## Problem statement
Only one stretch of the data is wanted: the line containing "unfold DialIntranet_end. by", the line containing "(** * What registration", and every line between them, copied exactly.

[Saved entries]
......

(** The uplink of [l] runs on its own window, which is full. *)
Definition used_up (l : nat) (k : lconn) : Prop :=
  outstanding (lc_win k) = limit (lc_win k) ∧ 0 < limit (lc_win k) < 2 ^ 62 ∧
  (lc_up k = UpRun (Some l) ∨ lc_up k = UpEnd).

Definition keeps_used_up (l : nat) (k k' : lconn) : Prop := used_up l k → used_up l k'.

#[export] Instance keeps_used_up_closable l : Closable (keeps_used_up l).
Proof.
  split; try by intros k Hk.
  - split; [by intros ??|]. intros a b c Hab Hbc Ha. auto.
  - intros k (H1 & H2 & _). split; [exact H1|]. split; [exact H2|]. by right.
Qed.

Lemma full_acquire f w n : outstanding w = limit w → 0 < limit w < 2 ^ 62 → 0 < n < 2 ^ 62 → acquire_now f w n = None.
Proof.
  intros Ho Hl Hn. destruct f; [done|]. cbn [acquire_now]. unfold Acquire_turn. destruct (closed w); [done|].
  rewrite min64_min, i64_small by lia. destruct (Z.leb_spec (outstanding w + n `min` limit w) (limit w)); [lia|done].
Qed.

Section used_up.
Context {CJ : ControlJson}.
Variable quote : string → string.

Lemma capply_used_up c ev c' l :
  no_credit ev → capply quote c ev = Some c' → (∃ k, c_heap c !! l = Some k ∧ used_up l k) →
  ∃ k, c_heap c' !! l = Some k ∧ used_up l k.
Proof.
  intros Hn Ha (k & Hk & Hu).
  assert (∀ c1, keeps (keeps_used_up l) c c1 → ∃ k, c_heap c1 !! l = Some k ∧ used_up l k) as Hgo.
  { intros c1 Hs. destruct (Hs _ _ Hk) as (k' & ? & H). eauto. }
  assert (∀ f l', (∀ k, keeps_used_up l k (f k)) → keeps (keeps_used_up l) c (upd f l' c)) as Hupd
    by (intros; by apply keeps_upd; [apply _|]).
  destruct ev; simpl in Ha.
  - destruct (c_loop c) eqn:El; try done. apply Hgo. refine (proj1 (run_msg_keeps quote (keeps_used_up l) pick c m dialed c' l _ El Ha)).
    intros Ht Hp. by specialize (Hn Ht).
  - destruct (c_loop c) as [|l' it| |]; try done. destruct (c_heap c !! l'); [|done].
    destruct (lc_qclosed _); [injection Ha as <-; by exists k|]. case_bool_decide; [|done]. injection Ha as <-.
    destruct (Hgo _ (Hupd (set_q (lc_q l0 ++ [it])) l' (λ k H, H))) as (k' & ? & ?). by exists k'.
  - destruct (c_loop c); try done. injection Ha as <-. apply Hgo. apply keeps_run_end, _.
  - injection Ha as <-. by exists k.
  - apply bind_Some in Ha as (k1 & Hk1 & Ha). apply Hgo. unfold pump in Ha. destruct (lc_pump k1); [|done]. simpl in Ha.
    destruct (lc_q k1) as [|[p|] q]; [destruct (lc_qclosed k1); [|done]|destruct (ok && _)|]; injection Ha as <-.
    + apply Hupd. by intros ??.
    + etrans; [|by apply keeps_send; apply _]. etrans; [exact (Hupd (set_q q) l0 (λ k H, H))|]. apply keeps_upd; [apply _|by intros ??].
    + etrans; [|apply keeps_upd; [apply _|by intros ??]]. etrans; [exact (Hupd (set_q q) l0 (λ k H, H))|]. apply keeps_closeConn, _.
    + etrans; [exact (Hupd (set_q q) l0 (λ k H, H))|]. apply keeps_upd; [apply _|by intros ??].
  - apply bind_Some in Ha as (k1 & Hk1 & Ha). destruct (lc_up k1) eqn:Eu; simplify_eq. apply Hgo. apply keeps_upd_at; [apply _|].
    intros k2 Hk2 (_ & _ & [H|H]); assert (k1 = k2) as -> by congruence; congruence.
  - apply bind_Some in Ha as (k1 & Hk1 & Ha). destruct (lc_up k1); try done. destruct (_ || _) eqn:Eg; [done|].
    apply Hgo. refine (proj1 (uplink_data_keeps (keeps_used_up l) _ _ _ _ _ _ _ Ha)). intros lw kw w -> Hkw Hcl Hacq (Ho & Hl & Hup).
    rewrite full_acquire in Hacq; [done|done|done|]. apply orb_false_iff in Eg as [[_ Hp]%orb_false_iff Hc].
    apply bool_decide_eq_false in Hp. apply Z.ltb_ge in Hc. unfold uplinkChunk in Hc. destruct p; [done|]. simpl length in *. lia.
  - apply bind_Some in Ha as (k1 & Hk1 & Ha). destruct (lc_up k1); try done. destruct (local_closed k1); simplify_eq.
    apply Hgo. etrans; [by apply keeps_send; apply _|]. apply keeps_upd; [apply _|apply cl_uplink].
  - apply bind_Some in Ha as (k1 & Hk1 & Ha). destruct (lc_up k1); simplify_eq.
    apply Hgo. etrans; [by apply keeps_closeConn; apply _|]. apply keeps_upd; [apply _|apply cl_uplink].
  - injection Ha as <-. rewrite (proj1 (DialIntranet_begin_heap c clientProxyName streamId)). by exists k.
  - destruct timeout; [injection Ha as <-; by exists k|]. destruct (c_chans c !! _) as [[a|]|]; try done.
    injection Ha as <-. unfold DialIntranet_end. destruct (cca_OK a); by exists k.
Qed.

Lemma crun_used_up evs c c' l :
  Forall no_credit evs → crun quote c evs = Some c' → (∃ k, c_heap c !! l = Some k ∧ used_up l k) →
  ∃ k, c_heap c' !! l = Some k ∧ used_up l k.
Proof.
  revert c. induction evs as [|ev evs IH]; intros c Hn Hr Hu; simpl in Hr; [by injection Hr as <-|].
  apply bind_Some in Hr as (c1 & Ha & Hr). inversion Hn; subst. eapply IH; [done..|]. by eapply capply_used_up.
Qed.
End used_up.

(** * Queues that nobody closes *)

(** A pump blocked on an empty, open queue. *)
Definition idle_pump (k : lconn) : Prop := lc_q k = [] ∧ lc_qclosed k = false ∧ lc_pump k = true.

Definition leaked (l : nat) (c : CtrlClient) : Prop :=
  c_loop c = LoopEnd ∧ conns c = ∅ ∧ ∃ k, c_heap c !! l = Some k ∧ idle_pump k.

Lemma leaked_upd f l l' c :
  (∀ k, l' = l → c_heap c !! l' = Some k → idle_pump k → idle_pump (f k)) → leaked l c → leaked l (upd f l' c).
Proof.
  intros Hf (Hl & Hc & k & Hk & Hi). split_and!; [done..|]. simpl. destruct (decide (l' = l)) as [->|Hne].
  - rewrite list_lookup_alter_eq, Hk. eexists. split; [done|]. by apply Hf.
  - rewrite list_lookup_alter_ne by done. by exists k.
Qed.

Lemma leaked_send l c m : leaked l c → leaked l (send c m).1.
Proof. intros H. by destruct (send_spec c m) as [-> | ->]. Qed.

Lemma leaked_closeConn l c id notify : leaked l c → leaked l (closeConn c id notify).
Proof. intros (Hl & Hc & H). unfold closeConn. rewrite Hc, lookup_empty. split_and!; [done|simpl; by rewrite delete_empty|done]. Qed.

(** Updates that do not concern the queue and the pump of [l]. *)
Ltac leak := repeat first
  [ done | apply leaked_send | apply leaked_closeConn
  | apply leaked_upd; [first [by intros ??? (?&?&?) | by intros ? <-]|] ].

Lemma uplink_send_leaked l c l' k p : leaked l c → leaked l (uplink_send c l' k p).
Proof.
  intros H. unfold uplink_send, SendData. pose proof (leaked_send l c (mkMessage MsgData x00 (lc_id k) p) H) as Hs.
  destruct (send c _) as [c1 []]; simpl in Hs; leak.
Qed.

Lemma capply_leaked `{!ControlJson} quote c ev c' l : capply quote c ev = Some c' → leaked l c → leaked l c'.
Proof.
  intros Ha Hk. pose proof (proj1 Hk) as Hl.
  destruct ev; simpl in Ha; rewrite ?Hl in Ha; try done.
  - by injection Ha as <-.
  - apply bind_Some in Ha as (k & Hk1 & Ha). unfold pump in Ha. destruct (lc_pump k) eqn:Ep; [|done]. simpl in Ha.
    assert (l0 ≠ l) as Hne.
    { intros ->. destruct Hk as (_ & _ & k' & Hk' & Hq & Hc & _). assert (k' = k) as -> by congruence.
      by rewrite Hq, Hc in Ha. }
    assert (∀ f c1, leaked l c1 → leaked l (upd f l0 c1)) as Hu by (intros; by apply leaked_upd).
    destruct (lc_q k) as [|[p|] q] eqn:Eq; [destruct (lc_qclosed k) eqn:Ec; [|done]|destruct (ok && _)|]; injection Ha as <-;
      repeat first [done | apply leaked_send | apply Hu | apply leaked_closeConn].
  - apply bind_Some in Ha as (k & Hk1 & Ha). destruct (lc_up k); simplify_eq. leak.
  - apply bind_Some in Ha as (k & Hk1 & Ha). destruct (lc_up k) as [|win|]; try done. destruct (_ || _); [done|].
    unfold uplink_data in Ha. destruct (win ≫= _) as [[lw w]|]; [|injection Ha as <-; by apply uplink_send_leaked].
    destruct (closed w); [injection Ha as <-; leak|]. destruct (acquire_now _ _ _); [|destruct (c_closed c); simplify_eq; leak].
    injection Ha as <-. apply uplink_send_leaked. leak.
  - apply bind_Some in Ha as (k & Hk1 & Ha). destruct (lc_up k); try done. destruct (local_closed k); simplify_eq. leak.
  - apply bind_Some in Ha as (k & Hk1 & Ha). destruct (lc_up k); simplify_eq. leak.
  - injection Ha as <-. unfold DialIntranet_begin. destruct (negb _); [done|]. destruct (_ <=? _); [done|].
    match goal with |- context [send ?c1 ?m] => pose proof (leaked_send l c1 m Hk) as Hs; destruct (send c1 m) as [c2 []] end; done.
  - destruct timeout; [by injection Ha as <-|]. destruct (c_chans c !! _) as [[a|]|]; try done. injection Ha as <-.
    unfold DialIntranet_end. by destruct (cca_OK a).
Qed.

Lemma crun_leaked `{!ControlJson} quote evs c c' l : crun quote c evs = Some c' → leaked l c → leaked l c'.
Proof.
  revert c. induction evs as [|ev evs IH]; intros c Hr Hk; simpl in Hr; [by injection Hr as <-|].
  apply bind_Some in Hr as (c1 & Ha & Hr). eapply IH; [done|]. by eapply capply_leaked.
Qed.

(** * What registration leaves in the client *)

Section registration.
Context `{CJ : ControlJson, !JsonLaws HandshakeReq, !JsonLaws HandshakeAck, !JsonLaws RegisterStreamReq,
  !JsonLaws RegisterStreamAck}.

Definition register_one (c : CtrlClient) (x : RegisterStreamReq * RegisterStreamAck) : CtrlClient :=
  with_streams c (<[rr_StreamId x.1 := ra_AssignID x.2]> (streams c))
    (<[ra_AssignID x.2 := rr_StreamId x.1]> (streamIDs c))
    ({[pair_key (rr_ClientProxyName x.1) (rr_StreamId x.1)]} ∪ pairs c).

Definition register_frames (sts : list RegisterStreamReq) : list (list byte) :=
  (λ st, frame (control_message MsgRegisterStream st)) <$> sts.
Definition ack_frames (racks : list RegisterStreamAck) : list byte :=
  concat ((λ r, frame (control_message MsgRegisterStreamAck r)) <$> racks).

Lemma register_streams_ok sts racks s c rest :
  w_broken (s_out s) = false → Forall sendable sts → length racks = length sts →
  Forall (λ r, sendable r ∧ ra_OK r = true) racks → s_in s = ack_frames racks ++ rest →
  register_streams s c sts =
    (mkSession rest (mkWriter (w_log (s_out s) ++ register_frames sts) false), Ok (foldl register_one c (zip sts racks))).
Proof.
  revert racks s c. induction sts as [|st sts IH]; intros [|r racks] s c Hb Hs Hlen Hr Hin; simplify_eq.
  - simpl in *. rewrite app_nil_r. destruct s as [i [lg b]]. simpl in *. by subst.
  - inversion Hs; inversion Hr as [|?? [Hsr Hok]]; subst. cbn [register_streams].
    unfold ClientRegisterStream. erewrite (exchange_reply s MsgRegisterStream st MsgRegisterStreamAck r); [|done..|].
    2: { rewrite Hin. unfold ack_frames. cbn [fmap list_fmap concat]. by rewrite <- app_assoc. }
    rewrite Hok. cbn [negb]. erewrite (IH racks); [|done..]. cbn [s_out w_log]. by rewrite <- app_assoc.
Qed.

......

## Reply
    unfold DialIntranet_end. by destruct (cca_OK a).
Qed.

Lemma crun_leaked `{!ControlJson} quote evs c c' l : crun quote c evs = Some c' → leaked l c → leaked l c'.
Proof.
  revert c. induction evs as [|ev evs IH]; intros c Hr Hk; simpl in Hr; [by injection Hr as <-|].
  apply bind_Some in Hr as (c1 & Ha & Hr). eapply IH; [done|]. by eapply capply_leaked.
Qed.

(** * What registration leaves in the client *)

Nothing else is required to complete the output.